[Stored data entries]
(** [Path(s).parts]: a path is kept as the list of its parts, the root (if
    any) first, the way [pathlib] normalises a string when it builds a
    [Path].  [".."] is a part like any other ([pathlib] never collapses
    it). *)
Definition parse (s : string) : list string :=
  root_of s ++ List.filter (fun piece => negb (dropped piece)) (split_slash s).

(** [p / s] ([PurePath.__truediv__]): an absolute right operand replaces the
    left one, a relative one is appended part by part. *)
Definition joinpath (p : list string) (s : string) : list string :=
  if is_absolute_str s then parse s else p ++ parse s.

(** [p.parent]: the path without its last part; a root and the empty
    relative path are their own parents. *)
Definition is_anchor (p : list string) : bool :=
  match p with
  | [] => true
  | [r] => String.eqb r "/" || String.eqb r "//"
  | _ => false
  end.

Definition parent (p : list string) : list string :=
  if is_anchor p then p else removelast p.

Fixpoint join_slash (parts : list string) : string :=
  match parts with
  | [] => ""
  | [x] => x
  | x :: rest => x ++ "/" ++ join_slash rest
  end.

(** [str(p)]. *)
Definition str (p : list string) : string :=
  match p with
  | [] => "."
  | r :: rest =>
      if String.eqb r "/" || String.eqb r "//" then r ++ join_slash rest
      else join_slash p
  end.

End PurePath.

Abbreviation path := (list string) (only parsing).
Notation "p </> s" := (PurePath.joinpath p s) (at level 40, left associativity).

Example parse_tmp_ws : PurePath.parse "/tmp/ws" = ["/"; "tmp"; "ws"].
Proof. reflexivity. Qed.

Example parse_relative_dots : PurePath.parse "a/./b//c/" = ["a"; "b"; "c"].
Proof. reflexivity. Qed.

Example join_sample_files :
  PurePath.parse "/tmp/ws" </> "sample_files" = ["/"; "tmp"; "ws"; "sample_files"].
Proof. reflexivity. Qed.

Example join_absolute : PurePath.parse "/tmp/ws" </> "/etc/x" = ["/"; "etc"; "x"].
Proof. reflexivity. Qed.

Example str_join :
  PurePath.str (PurePath.parse "/tmp/ws" </> "sample_files" </> "sample_files.zip")
  = "/tmp/ws/sample_files/sample_files.zip".
Proof. reflexivity. Qed.

(** ** [str] and [parse] are inverse on the paths of the loaders *)

Module PathFacts.
Import PurePath.

Fixpoint no_slash (s : string) : bool :=
  match s with
  | EmptyString => true
  | String c rest => negb (Ascii.eqb c slash) && no_slash rest
  end.

(** A part as [parse] leaves it: no slash in it, not empty, not a dot. *)
Definition clean (piece : string) : bool := negb (dropped piece) && no_slash piece.

Definition is_root (r : string) : bool := String.eqb r "/" || String.eqb r "//".

(** The paths [pathlib] builds: a root or none, then clean parts. *)
Definition normal (p : list string) : bool :=
  match p with
  | [] => true
  | r :: rest => if is_root r then forallb clean rest else forallb clean p
  end.

Lemma split_slash_no_slash (s : string) : forallb no_slash (split_slash s) = true.
Proof.
  induction s as [|c s IH]; [done|]. cbn [split_slash].
  destruct (Ascii.eqb c slash) eqn:Hc; [done|].
  destruct (split_slash s) as [|piece pieces]; cbn in *; rewrite ?Hc; [done|].
  apply andb_prop in IH as [-> ->]. done.
Qed.

Lemma parts_clean (s : string) :
  forallb clean (List.filter (fun piece => negb (dropped piece)) (split_slash s)) = true.
Proof.
  pose proof (split_slash_no_slash s) as H.
  induction (split_slash s) as [|piece pieces IH]; [done|].
  cbn in *. apply andb_prop in H as [Hp Hps].
  destruct (dropped piece) eqn:Hd; cbn; [by apply IH|].
  unfold clean at 1. rewrite Hd, Hp. cbn. by apply IH.
Qed.

Lemma clean_not_root (c : string) : clean c = true -> is_root c = false.
Proof.
  unfold clean, is_root. intros [_ Hs]%andb_prop.
  destruct (String.eqb_spec c "/") as [->|_]; [done|].
  destruct (String.eqb_spec c "//") as [->|_]; done.
Qed.

Lemma clean_parts_normal (cs : list string) : forallb clean cs = true -> normal cs = true.
Proof.
  destruct cs as [|c cs]; [done|]. intros H. unfold normal.
  cbn in H. apply andb_prop in H as [Hc Hcs]. rewrite (clean_not_root _ Hc).
  cbn. by rewrite Hc.
Qed.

• Task instructions: The records above need copying. Do it exactly.

• Written solution:
(** [Path(s).parts]: a path is kept as the list of its parts, the root (if
    any) first, the way [pathlib] normalises a string when it builds a
    [Path].  [".."] is a part like any other ([pathlib] never collapses
    it). *)
Definition parse (s : string) : list string :=
  root_of s ++ List.filter (fun piece => negb (dropped piece)) (split_slash s).

(** [p / s] ([PurePath.__truediv__]): an absolute right operand replaces the
    left one, a relative one is appended part by part. *)
Definition joinpath (p : list string) (s : string) : list string :=
  if is_absolute_str s then parse s else p ++ parse s.

(** [p.parent]: the path without its last part; a root and the empty
    relative path are their own parents. *)
Definition is_anchor (p : list string) : bool :=
  match p with
  | [] => true
  | [r] => String.eqb r "/" || String.eqb r "//"
  | _ => false
  end.

Definition parent (p : list string) : list string :=
  if is_anchor p then p else removelast p.

Fixpoint join_slash (parts : list string) : string :=
  match parts with
  | [] => ""
  | [x] => x
  | x :: rest => x ++ "/" ++ join_slash rest
  end.

(** [str(p)]. *)
Definition str (p : list string) : string :=
  match p with
  | [] => "."
  | r :: rest =>
      if String.eqb r "/" || String.eqb r "//" then r ++ join_slash rest
      else join_slash p
  end.

End PurePath.

Abbreviation path := (list string) (only parsing).
Notation "p </> s" := (PurePath.joinpath p s) (at level 40, left associativity).

Example parse_tmp_ws : PurePath.parse "/tmp/ws" = ["/"; "tmp"; "ws"].
Proof. reflexivity. Qed.

Example parse_relative_dots : PurePath.parse "a/./b//c/" = ["a"; "b"; "c"].
Proof. reflexivity. Qed.

Example join_sample_files :
  PurePath.parse "/tmp/ws" </> "sample_files" = ["/"; "tmp"; "ws"; "sample_files"].
Proof. reflexivity. Qed.

Example join_absolute : PurePath.parse "/tmp/ws" </> "/etc/x" = ["/"; "etc"; "x"].
Proof. reflexivity. Qed.

Example str_join :
  PurePath.str (PurePath.parse "/tmp/ws" </> "sample_files" </> "sample_files.zip")
  = "/tmp/ws/sample_files/sample_files.zip".
Proof. reflexivity. Qed.

(** ** [str] and [parse] are inverse on the paths of the loaders *)

Module PathFacts.
Import PurePath.

Fixpoint no_slash (s : string) : bool :=
  match s with
  | EmptyString => true
  | String c rest => negb (Ascii.eqb c slash) && no_slash rest
  end.

(** A part as [parse] leaves it: no slash in it, not empty, not a dot. *)
Definition clean (piece : string) : bool := negb (dropped piece) && no_slash piece.

Definition is_root (r : string) : bool := String.eqb r "/" || String.eqb r "//".

(** The paths [pathlib] builds: a root or none, then clean parts. *)
Definition normal (p : list string) : bool :=
  match p with
  | [] => true
  | r :: rest => if is_root r then forallb clean rest else forallb clean p
  end.

Lemma split_slash_no_slash (s : string) : forallb no_slash (split_slash s) = true.
Proof.
  induction s as [|c s IH]; [done|]. cbn [split_slash].
  destruct (Ascii.eqb c slash) eqn:Hc; [done|].
  destruct (split_slash s) as [|piece pieces]; cbn in *; rewrite ?Hc; [done|].
  apply andb_prop in IH as [-> ->]. done.
Qed.

Lemma parts_clean (s : string) :
  forallb clean (List.filter (fun piece => negb (dropped piece)) (split_slash s)) = true.
Proof.
  pose proof (split_slash_no_slash s) as H.
  induction (split_slash s) as [|piece pieces IH]; [done|].
  cbn in *. apply andb_prop in H as [Hp Hps].
  destruct (dropped piece) eqn:Hd; cbn; [by apply IH|].
  unfold clean at 1. rewrite Hd, Hp. cbn. by apply IH.
Qed.

Lemma clean_not_root (c : string) : clean c = true -> is_root c = false.
Proof.
  unfold clean, is_root. intros [_ Hs]%andb_prop.
  destruct (String.eqb_spec c "/") as [->|_]; [done|].
  destruct (String.eqb_spec c "//") as [->|_]; done.
Qed.

Lemma clean_parts_normal (cs : list string) : forallb clean cs = true -> normal cs = true.
Proof.
  destruct cs as [|c cs]; [done|]. intros H. unfold normal.
  cbn in H. apply andb_prop in H as [Hc Hcs]. rewrite (clean_not_root _ Hc).
  cbn. by rewrite Hc.
Qed.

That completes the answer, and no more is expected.